-- Data listing follows --

(* ===== verification/GoNet.v ===== *)
(** Go's [net/url] and [net/http], as far as the program writes requests itself:
    form values, headers, requests and answers. *)

From Stdlib Require Import Ascii.
From S2P Require Import Prelude GoStrings Errors Effects GoJson.

Local Open Scope Z_scope.

(** ** Form values *)

(** The bytes [url.QueryEscape] leaves alone *)
Definition unreserved (c : ascii) : bool :=
  between 48 57 c || between 65 90 c || between 97 122 c || in_set c "-_.~".

Definition upper_hex (z : Z) : ascii := chr (if z <? 10 then 48 + z else 55 + z).

Definition escape_byte (c : ascii) : string :=
  if unreserved c then String c ""
  else if Ascii.eqb c " " then "+"
  else String "%" (String (upper_hex (byte c / 16)) (String (upper_hex (byte c mod 16)) "")).

Fixpoint QueryEscape (s : string) : string :=
  match s with
  | "" => ""
  | String c t => escape_byte c +:+ QueryEscape t
  end.

(** [url.Values] with one value for each key, in the order of the keys;
    [Values.Encode] writes them in that order. *)
Fixpoint values_Set (key value : string) (v : list (string * string)) : list (string * string) :=
  match v with
  | [] => [(key, value)]
  | (k, x) :: v' =>
      if decide (k = key) then (key, value) :: v'
      else if string_leb key k then (key, value) :: (k, x) :: v' else (k, x) :: values_Set key value v'
  end.

Definition values_Encode (v : list (string * string)) : string :=
  Join ((λ kx, QueryEscape kx.1 +:+ "=" +:+ QueryEscape kx.2) <$> v) "&".

(** How a form is read: [QueryUnescape], and the fields between [&] *)
Fixpoint QueryUnescape (s : string) : option string :=
  match s with
  | "" => Some ""
  | String c t =>
      if Ascii.eqb c "%" then
        match t with
        | String a (String b u) =>
            x ← hex_value a; y ← hex_value b; r ← QueryUnescape u; Some (String (chr (x * 16 + y)) r)
        | _ => None
        end
      else r ← QueryUnescape t; Some (String (if Ascii.eqb c "+" then " "%char else c) r)
  end.

Definition read_field (f : string) : option (string * string) :=
  match Split f "=" with
  | k :: rest => k ← QueryUnescape k; x ← QueryUnescape (Join rest "="); Some (k, x)
  | [] => None
  end.

Definition ParseQuery (s : string) : option (list (string * string)) := mapM read_field (Split s "&").

(** ** Requests *)

Definition Header : Type := gmap string (list string).

(** [headers.Add] with a key in canonical form *)
Definition header_Add (key value : string) (h : Header) : Header :=
  <[key := default [] (h !! key) ++ [value]]> h.

Record HttpRequest := {
  req_Method : string;
  req_URL : string;
  req_Header : Header;
  req_Body : option string;
}.

(** An answer: reading its body gives the bytes that arrived, and may fail. *)
Record HttpResponse := { StatusCode : Z; resp_Body : string; resp_ReadError : option error }.

(** ** What is read back *)

Lemma unescape_escape c t :
  QueryUnescape (escape_byte c +:+ t) = r ← QueryUnescape t; Some (String c r).
Proof. destruct c as [[] [] [] [] [] [] [] []]; reflexivity. Qed.

Lemma QueryUnescape_QueryEscape s : QueryUnescape (QueryEscape s) = Some s.
Proof. induction s as [|c s IH]; [done|]. cbn [QueryEscape]. by rewrite unescape_escape, IH. Qed.

(** No separator is left in an escaped text. *)
Definition no_separator (s : string) : bool := string_forall (λ c, negb (in_set c "=&")) s.

Lemma QueryEscape_no_separator s : no_separator (QueryEscape s) = true.
Proof.
  unfold no_separator. induction s as [|c s IH]; [done|]. cbn [QueryEscape]. rewrite string_forall_app, IH.
  rewrite andb_true_r. destruct c as [[] [] [] [] [] [] [] []]; reflexivity.
Qed.

Lemma QueryEscape_free sep s : in_set sep "=&" = true → free_of sep (QueryEscape s) = true.
Proof.
  intros Hs. pose proof (QueryEscape_no_separator s) as H. unfold no_separator, free_of in *.
  induction (QueryEscape s) as [|c t IH]; simpl in *; [done|]. apply andb_prop in H as [Hc Ht].
  rewrite (IH Ht), andb_true_r. apply negb_true_iff. apply negb_true_iff in Hc.
  destruct (Ascii.eqb_spec c sep) as [->|]; [|done]. by rewrite Hs in Hc.
Qed.

Lemma read_field_Encode k x : read_field (QueryEscape k +:+ "=" +:+ QueryEscape x) = Some (k, x).
Proof.
  unfold read_field, Split. change ("=" +:+ QueryEscape x) with (String "=" (QueryEscape x)).
  rewrite split_loop_app by by apply QueryEscape_free. unfold Split.
  rewrite split_loop_free by by apply QueryEscape_free. simpl.
  rewrite QueryUnescape_QueryEscape. simpl. by rewrite QueryUnescape_QueryEscape.
Qed.

(** A form is read back, whatever bytes its fields hold. *)
Lemma ParseQuery_Encode v : v ≠ [] → ParseQuery (values_Encode v) = Some v.
Proof.
  intros Hv. unfold ParseQuery, values_Encode. rewrite Split_Join.
  - clear Hv. apply mapM_Some_2, Forall2_fmap_l, Forall_Forall2_diag, Forall_true. intros [k x]. apply read_field_Encode.
  - by destruct v.
  - apply Forall_fmap, Forall_true. intros [k x]. simpl. rewrite free_of_app.
    change (String "=" (QueryEscape x)) with ("=" +:+ QueryEscape x). rewrite free_of_app.
    by rewrite !QueryEscape_free.
Qed.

-- Data listing concluded --

What are the lines, exactly as written above, from the line with "req_Method : string;" to the line with "- apply Forall_fmap, Forall_true.", both included? Output only those.

  req_Method : string;
  req_URL : string;
  req_Header : Header;
  req_Body : option string;
}.

(** An answer: reading its body gives the bytes that arrived, and may fail. *)
Record HttpResponse := { StatusCode : Z; resp_Body : string; resp_ReadError : option error }.

(** ** What is read back *)

Lemma unescape_escape c t :
  QueryUnescape (escape_byte c +:+ t) = r ← QueryUnescape t; Some (String c r).
Proof. destruct c as [[] [] [] [] [] [] [] []]; reflexivity. Qed.

Lemma QueryUnescape_QueryEscape s : QueryUnescape (QueryEscape s) = Some s.
Proof. induction s as [|c s IH]; [done|]. cbn [QueryEscape]. by rewrite unescape_escape, IH. Qed.

(** No separator is left in an escaped text. *)
Definition no_separator (s : string) : bool := string_forall (λ c, negb (in_set c "=&")) s.

Lemma QueryEscape_no_separator s : no_separator (QueryEscape s) = true.
Proof.
  unfold no_separator. induction s as [|c s IH]; [done|]. cbn [QueryEscape]. rewrite string_forall_app, IH.
  rewrite andb_true_r. destruct c as [[] [] [] [] [] [] [] []]; reflexivity.
Qed.

Lemma QueryEscape_free sep s : in_set sep "=&" = true → free_of sep (QueryEscape s) = true.
Proof.
  intros Hs. pose proof (QueryEscape_no_separator s) as H. unfold no_separator, free_of in *.
  induction (QueryEscape s) as [|c t IH]; simpl in *; [done|]. apply andb_prop in H as [Hc Ht].
  rewrite (IH Ht), andb_true_r. apply negb_true_iff. apply negb_true_iff in Hc.
  destruct (Ascii.eqb_spec c sep) as [->|]; [|done]. by rewrite Hs in Hc.
Qed.

Lemma read_field_Encode k x : read_field (QueryEscape k +:+ "=" +:+ QueryEscape x) = Some (k, x).
Proof.
  unfold read_field, Split. change ("=" +:+ QueryEscape x) with (String "=" (QueryEscape x)).
  rewrite split_loop_app by by apply QueryEscape_free. unfold Split.
  rewrite split_loop_free by by apply QueryEscape_free. simpl.
  rewrite QueryUnescape_QueryEscape. simpl. by rewrite QueryUnescape_QueryEscape.
Qed.

(** A form is read back, whatever bytes its fields hold. *)
Lemma ParseQuery_Encode v : v ≠ [] → ParseQuery (values_Encode v) = Some v.
Proof.
  intros Hv. unfold ParseQuery, values_Encode. rewrite Split_Join.
  - clear Hv. apply mapM_Some_2, Forall2_fmap_l, Forall_Forall2_diag, Forall_true. intros [k x]. apply read_field_Encode.
  - by destruct v.
  - apply Forall_fmap, Forall_true. intros [k x]. simpl. rewrite free_of_app.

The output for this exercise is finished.